In the latter case, different nodes could calculate slightly different difficulty-adjustments due to lack of perfect time synchronization, but only the "winning" node's calculation is used going forwards.


Title: Re: Attempting to understand difficulty
Post by: Stephen Gornick on March 06, 2011, 10:30:57 PM
Is there somewhere where I can see difficulty history? The following link is dead -

http://nullvoid.org/bitcoin/difficultiez.php

I manually maintain a table from that source:
https://spreadsheets.google.com/pub?hl=en&hl=en&key=0AmcTCtjBoRWUdHVRMHpqWUJValI1RlZiaEtCT1RrQmc


Title: Re: Attempting to understand difficulty
Post by: theymos on March 06, 2011, 10:48:59 PM
Is that actually right, or do all clients use the new difficulty that was calculated by the node that generated the first block at that new difficulty?

That would be really insecure. All nodes calculate it independently. All nodes use the same time, which is based upon block timestamps.


Title: Re: Attempting to understand difficulty
Post by: MoonShadow on March 06, 2011, 10:50:39 PM
All of the clients make this calculation independently, but because it's a deterministic calculation based upon a shared set of data, they all come up with the same answer.

Is that actually right, or do all clients use the new difficulty that was calculated by the node that generated the first block at that new difficulty?

In the latter case, different nodes could calculate slightly different difficulty-adjustments due to lack of perfect time synchronization, but only the "winning" node's calculation is used going forwards.

Actually, I'm not positive, but my own understanding was that all generating nodes calculate this independently.  Whatever differences that could exist would be very small, not likely to cause rejections.

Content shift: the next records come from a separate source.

(** * The trigger runner of the Checkly CLI

    A shallow embedding of [packages/cli/src/services/check-trigger-runner.ts]
    (class [CheckRunner]) and of the request type of
    [packages/cli/src/rest/test-sessions.ts].

    The runner is asynchronous JavaScript: one thread, an event loop, promises.
    It is modelled as a deterministic machine.  The environment feeds it one
    completion at a time (a promise of a collaborator settles, the broker
    delivers a message, a timer fires); the machine runs the code that this
    completion wakes up until every coroutine is suspended again, and records
    every effect it performs (calls to collaborators, emitted events, timers
    armed and cleared, rejected handlers) in a trace.

    Around the runner the file embeds its caller, the [trigger] command of
    [packages/cli/src/commands/trigger.ts] (the run location and the
    listeners that set the exit code), the project and the session of
    [packages/cli/src/internal-constructs/project.ts], and the templates of
    [src/templates/browser.js]. *)

From Stdlib Require Import Ascii String ZArith.
From stdpp Require Import gmap strings list fin_maps.

Set Warnings "-register-all".

(** ** JavaScript values *)

(** What a [throw] or a rejected promise carries. *)
Inductive exn :=
| SyntaxError
| TypeError
| Failure (reason : string).

#[global] Instance exn_eq_dec : EqDecision exn.
Proof. solve_decision. Defined.

(** The result of code that may throw. *)
Definition throws (A : Type) : Type := exn + A.

#[global] Instance throws_ret : MRet throws := λ A a, inr a.
#[global] Instance throws_bind : MBind throws := λ A B k x,
  match x with
  | inl e => inl e
  | inr a => k a
  end.

(** A JSON document, the result of [JSON.parse].  Numbers are kept integral;
    the runner never computes with them.  An object is the list of its own
    properties, in property order; the prototype chain is not modelled. *)
Inductive json :=
| JNull
| JBool (b : bool)
| JNum (n : Z)
| JStr (s : string)
| JArr (items : list json)
| JObj (props : list (string * json)).
(** Steps 11.b and 11.c of Number.prototype.toFixed: the digits of [n],
    padded with zeros to [f + 1] characters, with a point before the last
    [f] of them. *)
Definition placePoint (n : Z) (f : nat) : string :=
  let m := digits n in
  match f with
  | O => m
  | S _ =>
      let m := if (String.length m <=? f)%nat
               then (zeros (f + 1 - String.length m) ++ m)%string
               else m in
      let k := String.length m in
      (substring 0 (k - f) m ++ "." ++ substring (k - f) f m)%string
  end.

(** [x.toFixed(f)] for [0 <= f <= 100]: the integer [n] with [n / 10^f]
    closest to [|x|], the larger one of two, written with [f] digits after
    the point. *)
Definition toFixed (x : number) (f : nat) : numeric_string :=
  match x with
  | NaN => Text "NaN"
  | PosInfinity => Text "Infinity"
  | NegInfinity => Text "-Infinity"
  | Num r =>
      let s := if Rltb r 0 then "-"%string else EmptyString in
      let x := if Rltb r 0 then (- r)%R else r in
      if Rltb x (10 ^ 21) then
        let n := Int_part (x * 10 ^ f + 1 / 2) in
        Text (s ++ placePoint n f)%string
      else ToStringOf r
  end.

End JS.

Import JS.

(** ** Data shared by both files *)

(** A face descriptor: an array of numbers ([[Number]] in the schema). *)
Definition Descriptor : Type := list R.

(** The fields of a [Student] document that the route reads. *)
Record Student : Type := mkStudent {
  _id : string;
  name : string;
  rollNo : string;
  email : string;
  faceDescriptors : list Descriptor
}.

(** The [student] object placed in a match. *)
Record StudentInfo : Type := mkInfo {
  info_id : string;
  info_name : string;
  info_rollNo : string;
  info_email : string
}.

Definition infoOf (s : Student) : StudentInfo :=
  {| info_id := _id s; info_name := name s;
     info_rollNo := rollNo s; info_email := email s |}.

(** [const threshold = 0.6] *)
Definition threshold : number := Num 0.6.

(** [arr.length === 0] *)
Definition isEmpty {A : Type} (arr : list A) : bool :=
  match arr with
  | [] => true
  | _ :: _ => false
  end.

Title: Re: Attempting to understand difficulty
Post by: Jim Hyslop on March 07, 2011, 01:53:12 AM
Is that actually right, or do all clients use the new difficulty that was calculated by the node that generated the first block at that new difficulty?

That would be really insecure. All nodes calculate it independently. All nodes use the same time, which is based upon block timestamps.

Yep. The algorithm is actually pretty simple. The goal is to generate 2016 blocks in two weeks, so to calculate the next difficulty:
- Calculate the actual timespan time taken to create the last 2016 blocks: subtract the timestamp in block N-2016 from the timestamp in block N (where N is the highest block number)
- Calculate the new difficulty as: current difficulty * actual timespan / target timespan

I the actual timespan is longer than two weeks, the difficulty for the next two weeks will be lower. If the actual time span is less than two weeks, the difficulty for the next two weeks will be higher.



Title: Re: Attempting to understand difficulty
Post by: FreeMoney on March 07, 2011, 05:59:43 AM
The block finder provides the timestamp? I remember hearing about some rough restrictions on acceptable times relative to other blocks. Is there enough play to allow exploitation by a miner who preferred difficulty to be a little lower.


Title: Re: Attempting to understand difficulty
Post by: theymos on March 07, 2011, 06:11:31 AM
The block finder provides the timestamp? I remember hearing about some rough restrictions on acceptable times relative to other blocks. Is there enough play to allow exploitation by a miner who preferred difficulty to be a little lower.

They could modify it somewhat. The timestamp must be greater than the median of the last 11 blocks and not more than two hours in the future (according to network-adjusted node time).